TappaCasa del Principe

(Percorso facile. Profondità da 10 a 34 metri. Visibilità ottima. Corrente leggera) - Alle porte di Acicastello, sotto l’antica dimora di un Principe, si estende un fondale è costituito da un’estesa franata di ciottoli che termina in un'area sabbiosa.In questi luoghi hanno fatto le loro tane corvine, saraghi, grossi polpi, murene e cernie, in estate grossi banchi di mormore e di enormi salpe.

TappaIl Castello

(Percorso facile. La profondità va da 18 a 22 metri. Visibilità ottima. Corrente leggera) - Sotto la maestosa rupe che ospita il castello normanno di Acicastello, c'è un fondale costituito da un’estesa franata di grossi massi basaltici che termina su un fondale sabbioso. Qui vivono indisturbate corvine, cernie e scorfani, razze, torpedini, rane pescatrici ma la vera attrazione è data dai numerosi e timidi pesci pettine 'Xyrichthys novacula' che si nascondono sotto la sabbia.

TappaPietra del Lido

(Percorso facile. Profondità da 13 a 20 metri. Visibilità ottima. Corrente leggera) - Proprio davanti lo stabilimento balnere 'I Ciclopi' si trova una secca, attorniata da una serie di massi di varie dimensioni. Qui la fanno da padrone piccoli pesci come tordi e castagnole. Chi si immerge di notte può ammirare i grossi cerianti che fanno ondeggiare i loro tentacoli arancioni, gialli, verdi e viola.

TappaFaraglione Piccolo

(Percorso facile.
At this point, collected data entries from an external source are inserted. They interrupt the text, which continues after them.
(* ===== verification/ValueMethodsGui.v ===== *)
(** Rows of the shards of generated_value_methods: qtgui_0, qtgui_1, qtgui_10, qtgui_11,
    qtgui_12, qtgui_13, qtgui_14, qtgui_2, qtgui_3, qtgui_4, qtgui_5, qtgui_6, qtgui_7, qtgui_8,
    qtgui_9. *)
From S2P Require Import Names.

(** * Definitions *)

Definition value_methods_qtgui_0_i0 : list include :=
  [
    ClassInclude QtGui QAbstractFileIconProvider QAbstractFileIconProvider;
    ClassInclude QtGui QActionEvent QActionEvent;
    ClassInclude QtGui QBackingStore QBackingStore;
    ClassInclude QtGui QBitmap QBitmap;
    ClassInclude QtGui QBrush QBrush;
    ClassInclude QtGui QChildWindowEvent QChildWindowEvent;
    ClassInclude QtGui QColor QColor;
    ClassInclude QtGui QColorSpace QColorSpace;
    TypeInclude QtGui QAction TYPE_QTGUI_QACTION;
    TypeInclude QtGui QWindow TYPE_QTGUI_QWINDOW;
    EnumDefine ENUM_QT_BRUSHSTYLE;
    EnumDefine ENUM_QT_GLOBALCOLOR;
    TypeInclude QtGui QAbstractFileIconProvider TYPE_QTGUI_QABSTRACTFILEICONPROVIDER;
    TypeInclude QtGui QColor TYPE_QTGUI_QCOLOR;
    TypeInclude QtGui QColorSpace TYPE_QTGUI_QCOLORSPACE;
    TypeInclude QtCore QByteArray VALUE_TYPE_QTCORE_QBYTEARRAY;
    TypeInclude QtCore QFileInfo VALUE_TYPE_QTCORE_QFILEINFO;
    TypeInclude QtCore QPoint VALUE_TYPE_QTCORE_QPOINT;
    TypeInclude QtCore QPointF VALUE_TYPE_QTCORE_QPOINTF;
    TypeInclude QtCore QSize VALUE_TYPE_QTCORE_QSIZE;
    TypeInclude QtGui QBitmap VALUE_TYPE_QTGUI_QBITMAP;
    TypeInclude QtGui QBrush VALUE_TYPE_QTGUI_QBRUSH;
    TypeInclude QtGui QColor VALUE_TYPE_QTGUI_QCOLOR;
    TypeInclude QtGui QColorSpace VALUE_TYPE_QTGUI_QCOLORSPACE;
    TypeInclude QtGui QColorTransform VALUE_TYPE_QTGUI_QCOLORTRANSFORM;
    TypeInclude QtGui QIcon VALUE_TYPE_QTGUI_QICON;
    TypeInclude QtGui QImage VALUE_TYPE_QTGUI_QIMAGE;
    TypeInclude QtGui QPixmap VALUE_TYPE_QTGUI_QPIXMAP;
    TypeInclude QtGui QRegion VALUE_TYPE_QTGUI_QREGION;
    TypeInclude QtGui QRgba64 VALUE_TYPE_QTGUI_QRGBA64;
    TypeInclude QtGui QTransform VALUE_TYPE_QTGUI_QTRANSFORM
  ].

Definition value_methods_qtgui_0_s0 : list signature_row :=
  [
    Sig [TYPE_QTGUI_QACTION] "action" [] RObject [On QActionEvent];
    Sig [] "alpha" [] RDouble [On QColor];
    Sig [] "alphaF" [] RDouble [On QColor];
    Sig [TYPE_QTGUI_QACTION] "before" [] RObject [On QActionEvent];
    Sig [VALUE_TYPE_QTGUI_QREGION] "beginPaint" [PValue QRegion] RVoid [On QBackingStore];
    Sig [] "black" [] RDouble [On QColor];
    Sig [] "blackF" [] RDouble [On QColor];
    Sig [] "blue" [] RDouble [On QColor];
    Sig [] "blueF" [] RDouble [On QColor];
    Sig [TYPE_QTGUI_QWINDOW] "child" [] RObject [On QChildWindowEvent];
    Sig [] "clear" [] RVoid [On QBitmap]
  ].

Definition value_methods_qtgui_0_s11 : list signature_row :=
  [
    Sig [VALUE_TYPE_QTGUI_QCOLOR] "color" [] (RValue QColor) [On QBrush];
    Sig [TYPE_QTGUI_QCOLORSPACE] "colorModel" [] (RMeta QColorSpace_ColorModel) [On QColorSpace];
    Sig [TYPE_QTGUI_QCOLOR; VALUE_TYPE_QTGUI_QCOLOR] "convertTo" [PValue QColor_Spec] (RValue QColor) [On
        QColor];
    Sig [] "cyan" [] RDouble [On QColor];
    Sig [] "cyanF" [] RDouble [On QColor];
    Sig [VALUE_TYPE_QTGUI_QCOLOR] "darker" [PInt] (RValue QColor) [On QColor];
    Sig [] "description" [] RString [On QColorSpace];
    Sig [] "endPaint" [] RVoid [On QBackingStore];
    Sig [TYPE_QTGUI_QWINDOW; VALUE_TYPE_QTCORE_QPOINT; VALUE_TYPE_QTGUI_QREGION] "flush" [PValue QRegion;
        PObject QWindow false; PValue QPoint] RVoid [On QBackingStore];
    Sig [] "gamma" [] RDouble [On QColorSpace]
  ].

Definition value_methods_qtgui_0_s21 : list signature_row :=
  [
    Sig [] "green" [] RDouble [On QColor];
    Sig [] "greenF" [] RDouble [On QColor];
    Sig [] "hasStaticContents" [] RBool [On QBackingStore];
    Sig [] "hslHue" [] RDouble [On QColor];
    Sig [] "hslHueF" [] RDouble [On QColor];
    Sig [] "hslSaturation" [] RDouble [On QColor];
    Sig [] "hslSaturationF" [] RDouble [On QColor];
    Sig [] "hsvHue" [] RDouble [On QColor];
    Sig [] "hsvHueF" [] RDouble [On QColor];
    Sig [] "hsvSaturation" [] RDouble [On QColor];
    Sig [] "hsvSaturationF" [] RDouble [On QColor];
    Sig [] "hue" [] RDouble [On QColor]
  ].

Definition value_methods_qtgui_0_s33 : list signature_row :=
  [
    Sig [] "hueF" [] RDouble [On QColor];
    Sig [VALUE_TYPE_QTCORE_QBYTEARRAY] "iccProfile" [] (RValue QByteArray) [On QColorSpace];
    Sig [TYPE_QTGUI_QABSTRACTFILEICONPROVIDER; VALUE_TYPE_QTGUI_QICON] "icon" [PValue
        QAbstractFileIconProvider_IconType] (RValue QIcon) [On QAbstractFileIconProvider];
    Sig [VALUE_TYPE_QTCORE_QFILEINFO; VALUE_TYPE_QTGUI_QICON] "icon" [PValue QFileInfo] (RValue QIcon) [On
        QAbstractFileIconProvider];
    Sig [] "isOpaque" [] RBool [On QBrush];
    Sig [] "isValid" [] RBool [On QColor; On QColorSpace; On QColorSpace];
    Sig [] "isValidTarget" [] RBool [On QColorSpace];
    Sig [VALUE_TYPE_QTGUI_QCOLOR] "lighter" [PInt] (RValue QColor) [On QColor];
    Sig [] "lightness" [] RDouble [On QColor];
    Sig [] "lightnessF" [] RDouble [On QColor]
  ].

Definition value_methods_qtgui_0_s43 : list signature_row :=
  [
    Sig [] "magenta" [] RDouble [On QColor];
    Sig [] "magentaF" [] RDouble [On QColor];
    Sig [TYPE_QTGUI_QCOLOR] "name" [PValue QColor_NameFormat] RString [On QColor];
    Sig [TYPE_QTGUI_QABSTRACTFILEICONPROVIDER] "options" [] (RMeta QAbstractFileIconProvider_Options) [On
        QAbstractFileIconProvider];
    Sig [TYPE_QTGUI_QCOLORSPACE] "primaries" [] (RMeta QColorSpace_Primaries) [On QColorSpace];
    Sig [TYPE_QTGUI_QCOLORSPACE] "primaryPoints" [] (RMeta QColorSpace_PrimaryPoints) [On QColorSpace];
    Sig [] "red" [] RDouble [On QColor];
    Sig [] "redF" [] RDouble [On QColor];
    Sig [VALUE_TYPE_QTCORE_QSIZE] "resize" [PValue QSize] RVoid [On QBackingStore];
    Sig [VALUE_TYPE_QTGUI_QRGBA64] "rgba64" [] (RValue QRgba64) [On QColor];
    Sig [] "saturation" [] RDouble [On QColor]
  ].

Definition value_methods_qtgui_0_s54 : list signature_row :=
  [
    Sig [] "saturationF" [] RDouble [On QColor];
    Sig [VALUE_TYPE_QTGUI_QREGION] "scroll" [PValue QRegion; PInt; PInt] RBool [On QBackingStore];
    Sig [] "setAlpha" [PInt] RVoid [On QColor];
    Sig [] "setAlphaF" [PNumber cxx_float] RVoid [On QColor];
    Sig [] "setBlue" [PInt] RVoid [On QColor];
    Sig [] "setBlueF" [PNumber cxx_float] RVoid [On QColor];
    Sig [] "setCmyk" [PInt; PInt; PInt; PInt; PInt] RVoid [On QColor];
    Sig [] "setCmykF" [PNumber cxx_float; PNumber cxx_float; PNumber cxx_float; PNumber cxx_float; PNumber
        cxx_float] RVoid [On QColor]
  ].

Definition value_methods_qtgui_0_s62 : list signature_row :=
  [
    Sig [VALUE_TYPE_QTGUI_QCOLOR] "setColor" [PValue QColor] RVoid [On QBrush];
    Sig [ENUM_QT_GLOBALCOLOR] "setColor" [PValue Qt_GlobalColor] RVoid [On QBrush; On QBrush];
    Sig [] "setDescription" [PString true] RVoid [On QColorSpace];
    Sig [] "setGreen" [PInt] RVoid [On QColor];
    Sig [] "setGreenF" [PNumber cxx_float] RVoid [On QColor];
    Sig [] "setHsl" [PInt; PInt; PInt; PInt] RVoid [On QColor];
    Sig [] "setHslF" [PNumber cxx_float; PNumber cxx_float; PNumber cxx_float; PNumber cxx_float] RVoid [On
        QColor];
    Sig [] "setHsv" [PInt; PInt; PInt; PInt] RVoid [On QColor]
  ].

Definition value_methods_qtgui_0_s70 : list signature_row :=
  [
    Sig [] "setHsvF" [PNumber cxx_float; PNumber cxx_float; PNumber cxx_float; PNumber cxx_float] RVoid [On
        QColor];
    Sig [TYPE_QTGUI_QABSTRACTFILEICONPROVIDER] "setOptions" [PValue QAbstractFileIconProvider_Options]
        RVoid [On QAbstractFileIconProvider];
    Sig [TYPE_QTGUI_QCOLORSPACE] "setPrimaries" [PValue QColorSpace_Primaries] RVoid [On QColorSpace];
    Sig [VALUE_TYPE_QTCORE_QPOINTF] "setPrimaries" [PValue QPointF; PValue QPointF; PValue QPointF; PValue
        QPointF] RVoid [On QColorSpace];
    Sig [TYPE_QTGUI_QCOLORSPACE] "setPrimaryPoints" [PValue QColorSpace_PrimaryPoints] RVoid [On
        QColorSpace];
    Sig [] "setRed" [PInt] RVoid [On QColor];
    Sig [] "setRedF" [PNumber cxx_float] RVoid [On QColor];
    Sig [] "setRgb" [PInt; PInt; PInt; PInt] RVoid [On QColor]
  ].

Definition value_methods_qtgui_0_s78 : list signature_row :=
  [
    Sig [] "setRgbF" [PNumber cxx_float; PNumber cxx_float; PNumber cxx_float; PNumber cxx_float] RVoid [On
        QColor];
    Sig [VALUE_TYPE_QTGUI_QRGBA64] "setRgba64" [PValue QRgba64] RVoid [On QColor];
    Sig [VALUE_TYPE_QTGUI_QREGION] "setStaticContents" [PValue QRegion] RVoid [On QBackingStore];
    Sig [ENUM_QT_BRUSHSTYLE] "setStyle" [PValue Qt_BrushStyle] RVoid [On QBrush];
    Sig [VALUE_TYPE_QTGUI_QPIXMAP] "setTexture" [PValue QPixmap] RVoid [On QBrush];
    Sig [VALUE_TYPE_QTGUI_QIMAGE] "setTextureImage" [PValue QImage] RVoid [On QBrush];
    Sig [TYPE_QTGUI_QCOLORSPACE] "setTransferFunction" [PValue QColorSpace_TransferFunction; PNumber
        cxx_float] RVoid [On QColorSpace];
    Sig [VALUE_TYPE_QTGUI_QTRANSFORM] "setTransform" [PValue QTransform] RVoid [On QBrush]
  ].

Definition value_methods_qtgui_0_s86 : list signature_row :=
  [
    Sig [VALUE_TYPE_QTCORE_QPOINTF] "setWhitePoint" [PValue QPointF] RVoid [On QColorSpace];
    Sig [VALUE_TYPE_QTCORE_QSIZE] "size" [] (RValue QSize) [On QBackingStore];
    Sig [TYPE_QTGUI_QCOLOR] "spec" [] (RMeta QColor_Spec) [On QColor];
    Sig [VALUE_TYPE_QTGUI_QREGION] "staticContents" [] (RValue QRegion) [On QBackingStore];
    Sig [ENUM_QT_BRUSHSTYLE] "style" [] (RMeta Qt_BrushStyle) [On QBrush];
    Sig [VALUE_TYPE_QTGUI_QBITMAP] "swap" [PValue QBitmap] RVoid [On QBitmap];
    Sig [VALUE_TYPE_QTGUI_QBRUSH] "swap" [PValue QBrush] RVoid [On QBrush];
    Sig [VALUE_TYPE_QTGUI_QCOLORSPACE] "swap" [PValue QColorSpace] RVoid [On QColorSpace];
    Sig [VALUE_TYPE_QTGUI_QPIXMAP] "texture" [] (RValue QPixmap) [On QBrush]
  ].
Profondità da 11 a 21 metri. Visibilità ottima. Corrente leggera.) - Più a sud del Faraglione di Mezzo, il Faraglione Piccolo dà origine ad una serie di piccole secche, anfratti e spaccature con una elevata concentrazione di fauna. Immergendoci qui possiamo ammirare la cicala di mare, la più grande attinia del Mediterraneo (Alicia mirabilis), di notte con i lunghissimi tentacoli protesi in cerca di cibo.